** PROBLEM TO SOLVE **
In the data that follows, how many lines contain the word "replace"? Give only that number.

** Stored items **
=-=-=-=-=

(** *** Edits *)

Lemma find_fmap_same_id (g : Pet → Pet) (j : nat) (l : list Pet) :
  (∀ q, pet_id (g q) = pet_id q) →
  List.find (λ q, bool_decide (pet_id q = j)) (g <$> l)
  = g <$> List.find (λ q, bool_decide (pet_id q = j)) l.
Proof.
  intros Hid. induction l as [|x l IH]; [done|]. simpl.
  rewrite Hid. by destruct (bool_decide (pet_id x = j)).
Qed.

Lemma get_pet_id (st : Store) (j : nat) (q : Pet) :
  get_pet st j = Some q → pet_id q = j.
Proof.
  intros [_ Hq]%find_some. simpl in Hq. by apply bool_decide_eq_true in Hq.
Qed.

Lemma edit_inr_inv petId requester f st st' :
  edit petId requester f st = inr st' →
  ∃ p, get_pet st petId = Some p
       ∧ user_id requester = owner p
       ∧ st' = mkStore (users st) (kinds st)
                 ((λ q, if decide (pet_id q = petId)
                        then apply_fields f q else q) <$> pets st).
Proof.
  unfold edit. destruct (get_pet st petId) as [p|]; [|done].
  case_decide; [|done]. intros [= <-]. by exists p.
Qed.

Lemma get_pet_after_edit petId requester f st st' j :
  edit petId requester f st = inr st' →
  get_pet st' j
  = (λ q, if decide (j = petId) then apply_fields f q else q)
      <$> get_pet st j.
Proof.
  intros (p & _ & _ & ->)%edit_inr_inv. unfold get_pet at 1. simpl.
  rewrite find_fmap_same_id by (intros q; by case_decide).
  fold (get_pet st j). destruct (get_pet st j) as [q|] eqn:Hq; [|done].
  simpl. apply get_pet_id in Hq. rewrite Hq. by repeat case_decide.
Qed.
Lemma calculate_damage_outcome (self : Move) (base_damage : Z)
    (pokemon enemy_pokemon : Pokemon) :
  0 <= base_damage →
  not_negative (effectiveness (move_element_type self)
                  (pokemon_element_type enemy_pokemon)) →
  0 <= stat_attack (pokemon_stats pokemon) →
  0 <= stat_defense (pokemon_stats enemy_pokemon) →
  (∀ e,
     Attack_calculate_damage effectiveness self base_damage pokemon
       enemy_pokemon = Raise e →
     e = OverflowError ∨ e = ValueError)
  ∧ (∀ damage,
       Attack_calculate_damage effectiveness self base_damage pokemon
         enemy_pokemon = Ok damage →
       0 <= damage
       ∧ (0 <= pokemon_health enemy_pokemon →
          pokemon_health (Pokemon_modify_health (- damage) enemy_pokemon)
          <= pokemon_health enemy_pokemon)).
Proof.
  intros Hbase Heffect Hattack Hdefense.
  assert (0 <= stat_attack (Pokemon_get_stats pokemon)) as Ha.
  { unfold Pokemon_get_stats.
    destruct (pokemon_stat_modifiers pokemon) as [|entry l]; [done|].
    cbn [fold_left]. apply fold_modifiers_attack_defense_nonneg; simpl; lia. }
  assert (0 <= stat_defense (Pokemon_get_stats enemy_pokemon)) as Hd.
  { unfold Pokemon_get_stats.
    destruct (pokemon_stat_modifiers enemy_pokemon) as [|entry l]; [done|].
    cbn [fold_left]. apply fold_modifiers_attack_defense_nonneg; simpl; lia. }
  assert (Hhealth : ∀ damage, 0 <= damage →
            0 <= pokemon_health enemy_pokemon →
            pokemon_health (Pokemon_modify_health (- damage) enemy_pokemon)
            <= pokemon_health enemy_pokemon).
  { intros damage Hdamage Hh. unfold Pokemon_modify_health. simpl. lia. }
  unfold Attack_calculate_damage. cbv zeta.
  set (attack := stat_attack (Pokemon_get_stats pokemon)) in *.
  set (defense := stat_defense (Pokemon_get_stats enemy_pokemon)) in *.
  destruct (effectiveness _ _) as [effect|effect]; simpl in Heffect.
  - (* an [int] multiplier: the product is an [int], divided as [int]s *)
    cbn [Py.mul Py.truediv mbind Res_bind]. unfold Py.int_truediv.
    destruct (Z.eqb_spec (defense + 1) 0); [lia|].
    destruct (defense + 1) as [|d|d] eqn:Hdivisor; [lia| |lia].
    pose proof (SFdiv_exact_signed (base_damage * effect * attack) d)
      as Hquotient.
    assert ((base_damage * effect * attack <? 0) = false) as Hsign
      by (apply Z.ltb_ge; nia).
    rewrite Hsign in Hquotient.
    destruct (SFdiv _ _ _ _) as [s|s| |s m e]; simpl in *; subst;
      cbn [mbind Res_bind Py.int Py.int_of_float].
    + split; [done|]. intros damage [= <-]. split; [done|apply Hhealth; done].
    + split; [intros e [= <-]; by left|done].
    + done.
    + split; [done|]. intros damage [= <-].
      pose proof (Z.shiftl_nonneg (Zpos m) e).
      split; [simpl; lia|apply Hhealth; simpl; lia].
  - (* a [float] multiplier: every operand becomes a [float] *)
    cbn [Py.mul Py.truediv mbind Res_bind].
    destruct (Py.float_of_int base_damage) as [x|e1] eqn:Hx;
      cbn [Py.mul Py.truediv mbind Res_bind].
    2: { apply float_of_int_raises in Hx as [-> _].
         split; [intros e [= <-]; by left|done]. }
    apply float_of_int_inv in Hx as [_ Hx].
    replace (base_damage <? 0) with false in Hx by (symmetry; lia).
    pose proof (fmul_not_negative x effect (or_intror Hx) Heffect) as Hp1.
    destruct (Py.float_of_int attack) as [y|e1] eqn:Hy;
      cbn [Py.mul Py.truediv mbind Res_bind].
    2: { apply float_of_int_raises in Hy as [-> _].
         split; [intros e [= <-]; by left|done]. }
    apply float_of_int_inv in Hy as [_ Hy].
    replace (attack <? 0) with false in Hy by (symmetry; lia).
    pose proof (fmul_not_negative _ y Hp1 Hy) as Hp2.
    destruct (Py.float_of_int (defense + 1)) as [z|e1] eqn:Hz;
      cbn [Py.mul Py.truediv mbind Res_bind].
    2: { apply float_of_int_raises in Hz as [-> _].
         split; [intros e [= <-]; by left|done]. }
    apply float_of_int_inv in Hz as [_ Hz].
    replace (defense + 1 <? 0) with false in Hz by (symmetry; lia).
    destruct (Z.eqb_spec (defense + 1) 0); [lia|].
    cbn [Py.int mbind Res_bind].
    pose proof (SFdiv_not_negative _ z Hp2 Hz) as Hquotient.
    destruct (int_of_float_not_negative _ Hquotient) as [Hraise Hok].
    split; [done|]. intros damage Hdamage.
    pose proof (Hok _ Hdamage). split; [done|by apply Hhealth].
Qed.
(** On records of the legacy format the two comprehensions do not raise
    and select what the specification says. *)
Lemma keep_unlocked_legacy (l : list pyval) :
  forallb is_legacy_entry l = true ->
  comprehension keep_unlocked l = Ok (filter unlocked_is_true l).
Proof.
  induction l as [|v l IH]; simpl; [reflexivity|].
  intros H. apply andb_prop in H as [Hv Hl]. rewrite (IH Hl). clear IH Hl.
  destruct v as [ | | | | | |d]; try discriminate Hv.
  unfold keep_unlocked. simpl in *.
  destruct (Py.lookup "unlocked" d) as [[ |[]| | | | | ]|];
    try discriminate Hv; reflexivity.
Qed.

Lemma stripped_id_legacy (l : list pyval) :
  forallb is_legacy_entry l = true ->
  comprehension stripped_id (filter unlocked_is_true l) = Ok (legacy_ids l).
Proof.
  unfold legacy_ids.
  induction l as [|v l IH]; simpl; [reflexivity|].
  intros H. apply andb_prop in H as [Hv Hl]. specialize (IH Hl).
  destruct v as [ | | | | | |d]; try discriminate Hv.
  simpl in *.
  destruct (Py.lookup "unlocked" d) as [[ |[]| | | | | ]|];
    try discriminate Hv; try exact IH.
  simpl. rewrite IH. unfold stripped_id. simpl.
  destruct (Py.lookup "id" d) as [[ | | | |s| | ]|];
    try discriminate Hv; simpl.
  - now destruct (PyStr.strip s =? "")%string.
  - reflexivity.
Qed.

Lemma select_ids_legacy (l : list pyval) :
  l <> [] ->
  forallb is_legacy_entry l = true ->
  select_ids (PList l) =
  Ok (match legacy_ids l with
      | [] => Return (error_result "No unlocked achievements found in backup")
      | ids => Continue ids
      end).
Proof.
  intros Hne Hall. unfold select_ids.
  destruct l as [|first rest]; [congruence|].
  assert (Hf : exists d, first = PDict d).
  { simpl in Hall. apply andb_prop in Hall as [Hv _].
    destruct first; try discriminate Hv. eauto. }
  destruct Hf as [d ->].
  rewrite (keep_unlocked_legacy _ Hall). cbn [rbind].
  rewrite (stripped_id_legacy _ Hall). cbn [rbind].
  now destruct (legacy_ids (PDict d :: rest)).
Qed.

(** What a comprehension yields comes from an element that yields it. *)
Lemma comprehension_in {A B} (f : A -> pyresult (option B)) (l : list A) :
  forall ys, comprehension f l = Ok ys ->
  forall y, In y ys -> exists x, In x l /\ f x = Ok (Some y).
Proof.
  induction l as [|x l IH]; simpl; intros ys H y Hy.
  - injection H as <-. destruct Hy.
  - destruct (f x) as [o|e] eqn:Fx; cbn [rbind] in H; [|discriminate].
    destruct (comprehension f l) as [zs|e]; cbn [rbind] in H; [|discriminate].
    injection H as <-.
    assert (Hrest : In y zs -> exists x0, In x0 (x :: l) /\ f x0 = Ok (Some y)).
    { intros Hin. destruct (IH zs eq_refl y Hin) as (x0 & H0 & F0).
      exists x0. split; [now right | exact F0]. }
    destruct o as [b|]; [|now apply Hrest].
    destruct Hy as [<- | Hin]; [|now apply Hrest].
    exists x. split; [now left | exact Fx].
Qed.

(** An element the first comprehension keeps is a dict whose [unlocked]
    holds. *)
Lemma keep_unlocked_some (ach kept : pyval) :
  keep_unlocked ach = Ok (Some kept) ->
  kept = ach /\
  exists d, ach = PDict d /\
    Py.truthy (match Py.lookup "unlocked" d with
               | Some u => u
               | None => PBool false
               end) = true.
Proof.
  unfold keep_unlocked. destruct ach as [ | | | | | |d]; try discriminate.
  cbn [Py.get rbind].
  destruct (Py.truthy _) eqn:Tr; [|discriminate].
  intros [= <-]. split; [reflexivity|]. exists d. now split.
Qed.

(** An identifier the second comprehension yields is the trimmed text of
    the record's [id], and not empty. *)
Lemma stripped_id_some (d : list (string * pyval)) (a : string) :
  stripped_id (PDict d) = Ok (Some a) ->
  exists s, Py.lookup "id" d = Some (PStr s) /\ a = PyStr.strip s /\ a <> "".
Proof.
  unfold stripped_id. cbn [Py.get rbind].
  destruct (Py.lookup "id" d) as [[ | | | |s| | ]|]; try discriminate.
  cbn [Py.strip rbind].
  destruct (String.eqb_spec (PyStr.strip s) "") as [E|N]; [discriminate|].
  intros [= <-]. exists s. now repeat split.
Qed.

(** The identifiers selected from a list that starts with a record. *)
Lemma select_ids_only (d0 : list (string * pyval)) (rest : list pyval)
  (ids : list string) :
  select_ids (PList (PDict d0 :: rest)) = Ok (Continue ids) ->
  forall a, In a ids ->
  exists d s,
    In (PDict d) (PDict d0 :: rest) /\
    Py.truthy (match Py.lookup "unlocked" d with
               | Some u => u
               | None => PBool false
               end) = true /\
    Py.lookup "id" d = Some (PStr s) /\ a = PyStr.strip s /\ a <> "".
Proof.
  unfold select_ids. intros H a Ha.
  destruct (comprehension keep_unlocked (PDict d0 :: rest)) as [u|e] eqn:C1;
    cbn [rbind] in H; [|discriminate].
  destruct (comprehension stripped_id u) as [ys|e] eqn:C2;
    cbn [rbind] in H; [|discriminate].
  destruct ys as [|y ys]; [discriminate|]. injection H as <-.
  destruct (comprehension_in _ _ _ C2 a Ha) as (ach & Hach & Fa).
  destruct (comprehension_in _ _ _ C1 ach Hach) as (src & Hsrc & Fs).
  apply keep_unlocked_some in Fs as (-> & d & -> & Tr).
  apply stripped_id_some in Fa as (s & Hs & Hstrip & Hne).
  exists d, s. repeat split; assumption.
Qed.

Section Loop.

Variable lib : PyLib.
Variable T : Type.
Variable unlock : Z -> string -> M T pyval.

(** How the loop reads the outcome of a call for [ach_id]. *)
Definition judge (ach_id : string) (r : pyresult pyval) : verdict :=
  match r with
  | Raise e => Failed (ach_id +++ ": Exception - " +++ exn_msg e)
  | Ok (PDict d) =>
      match Py.lookup "success" d with
      | Some ok =>
          if Py.truthy ok then Imported
          else Failed (ach_id +++ ": " +++
                       match Py.lookup "error" d with
                       | Some msg => py_str lib msg
                       | None => "Unknown error"
                       end)
      | None =>
          Failed (ach_id +++ ": " +++
                  match Py.lookup "error" d with
                  | Some msg => py_str lib msg
                  | None => "Unknown error"
                  end)
      end
  | Ok v =>
      Failed (ach_id +++ ": Exception - '" +++ Py.type_name v
              +++ "' object has no attribute 'get'")
  end.

(** Calling [unlock] once for each identifier, in order, from the tool
    state [t]: the verdicts, and the tool afterwards. *)
Fixpoint verdicts (appid : Z) (ids : list string) (t : T) : list verdict :=
  match ids with
  | [] => []
  | ach_id :: rest =>
      let (r, t') := unlock appid ach_id t in
      judge ach_id r :: verdicts appid rest t'
  end.

Fixpoint final_tool (appid : Z) (ids : list string) (t : T) : T :=
  match ids with
  | [] => t
  | ach_id :: rest => final_tool appid rest (snd (unlock appid ach_id t))
  end.

(** The frame after a verdict has been counted. *)
Definition counted (v : verdict) (t : T) (ev : list import_event)
  (s : frame T) : frame T :=
  match v with
  | Imported =>
      mk_frame T t (trace T s ++ ev) (imported_count T s + 1)
        (failed_count T s) (failed_list T s)
  | Failed line =>
      mk_frame T t (trace T s ++ ev) (imported_count T s)
        (failed_count T s + 1) (failed_list T s ++ [line])
  end.

Lemma import_one_spec (appid : Z) (ach_id : string) (s : frame T) :
  import_one lib T unlock appid ach_id s =
  (Ok tt,
   counted (judge ach_id (fst (unlock appid ach_id (tool T s))))
     (snd (unlock appid ach_id (tool T s))) [IUnlock appid ach_id] s).
Proof.
  unfold import_one, try_except, bind, call_unlock, lift_result,
    incr_imported, incr_failed, append_failed, modify.
  destruct (unlock appid ach_id (tool T s)) as [[v|e] t']; simpl;
    [|reflexivity].
  destruct v as [ | b | z | f | x | l | d]; simpl; try reflexivity.
  destruct (Py.lookup "success" d) as [ok|]; simpl.
  - destruct (Py.truthy ok); simpl; [reflexivity|].
    destruct (Py.lookup "error" d); reflexivity.
  - destruct (Py.lookup "error" d); reflexivity.
Qed.

Lemma imported_of_cons (v : verdict) (vs : list verdict) :
  imported_of (v :: vs) = (if is_imported v then 1 else 0) + imported_of vs.
Proof.
  unfold imported_of. simpl filter.
  destruct (is_imported v); simpl List.length; lia.
Qed.

Lemma failed_of_cons (v : verdict) (vs : list verdict) :
  failed_of (v :: vs) = (if is_imported v then 0 else 1) + failed_of vs.
Proof.
  unfold failed_of.
  destruct v; cbn [is_imported failed_lines List.length]; lia.
Qed.

Lemma frame_ext (t t' : T) (tr tr' : list import_event) (im im' fa fa' : Z)
  (fl fl' : list string) :
  t = t' -> tr = tr' -> im = im' -> fa = fa' -> fl = fl' ->
  mk_frame T t tr im fa fl = mk_frame T t' tr' im' fa' fl'.
Proof. now intros -> -> -> -> ->. Qed.

(** The loop: every identifier is called once, in order; nothing stops it. *)
Lemma import_loop_spec (appid total : Z) (ids : list string) :
  forall (i : Z) (s : frame T),
    import_loop lib T unlock appid total i ids s =
    (Ok tt,
     mk_frame T (final_tool appid ids (tool T s))
       (trace T s ++ expected_trace appid total i ids)
       (imported_count T s + imported_of (verdicts appid ids (tool T s)))
       (failed_count T s + failed_of (verdicts appid ids (tool T s)))
       (failed_list T s ++ failed_lines (verdicts appid ids (tool T s)))).
Proof.
  induction ids as [|ach_id rest IH]; intros i s.
  - destruct s as [t tr im fa fl]. simpl. unfold ret, imported_of, failed_of.
    simpl. now rewrite !app_nil_r, !Z.add_0_r.
  - simpl import_loop. unfold bind at 1. rewrite import_one_spec.
    unfold bind at 1.
    destruct s as [t tr im fa fl]. simpl tool. simpl verdicts.
    simpl final_tool. simpl expected_trace.
    destruct (unlock appid ach_id t) as [r t'] eqn:U. simpl fst. simpl snd.
    rewrite imported_of_cons, failed_of_cons.
    destruct (judge ach_id r) as [|line]; destruct (i <? total);
      unfold counted, sleep, modify, ret; cbn [tool trace imported_count
        failed_count failed_list]; rewrite IH;
      cbn [tool trace imported_count failed_count failed_list is_imported
           failed_lines];
      (f_equal; apply frame_ext;
       [ reflexivity | now rewrite <- ?app_assoc | lia | lia
       | now rewrite <- ?app_assoc ]).
Qed.
Lemma renderRow_throws (k : Kurs) :
  (exists e, renderRow parseISO onObjectPrototype formatValid k = Eff.Throw e)
  <-> (exists e, rowDate parseISO formatValid k = Eff.Throw e).
Proof.
  unfold renderRow. destruct (rowDate parseISO formatValid k) as [d|e].
  - split; intros [e He]; discriminate He.
  - split; intros _; now exists e.
Qed.

Lemma renderRows_throws (selection : list Kurs) :
  (exists e, renderRows parseISO onObjectPrototype formatValid selection = Eff.Throw e)
  <-> exists k, In k selection
                /\ exists e, renderRow parseISO onObjectPrototype formatValid k
                             = Eff.Throw e.
Proof.
  induction selection as [|k rest IH]; simpl.
  - split; [intros [e He]; discriminate He|intros [k [[] _]]].
  - destruct (renderRow parseISO onObjectPrototype formatValid k) as [row|e] eqn:Ek.
    + destruct (renderRows parseISO onObjectPrototype formatValid rest) as [rows|e].
      * split; [intros [e He]; discriminate He|].
        intros [k' [[<-|Hin] [e He]]]; [congruence|].
        assert (Hex : exists k0, In k0 rest
                       /\ exists e0, renderRow parseISO onObjectPrototype
                                       formatValid k0 = Eff.Throw e0)
          by (exists k'; eauto).
        apply IH in Hex. destruct Hex as [e' He']. discriminate He'.
      * split; [|intros _; now exists e].
        intros _.
        assert (Hex : exists e0, @Eff.Throw (list Row) e = Eff.Throw e0)
          by now exists e.
        apply IH in Hex. destruct Hex as [k' [Hin He']]. exists k'. auto.
    + split; [|intros _; now exists e].
      intros _. exists k. split; [now left|]. now exists e.
Qed.

Lemma upcomingKurse_passes (courses : list Kurs) (k : Kurs) :
  In k (upcomingKurse parseISO today localeCompare courses) ->
  isUpcoming parseISO today k = true.
Proof.
  intros H. apply selectUpcoming_incl in H. unfold upcomingSorted in H.
  apply sort_In, filter_In in H. tauto.
Qed.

=-=-=-=-=

** OUTPUT OF THE EXERCISE **
3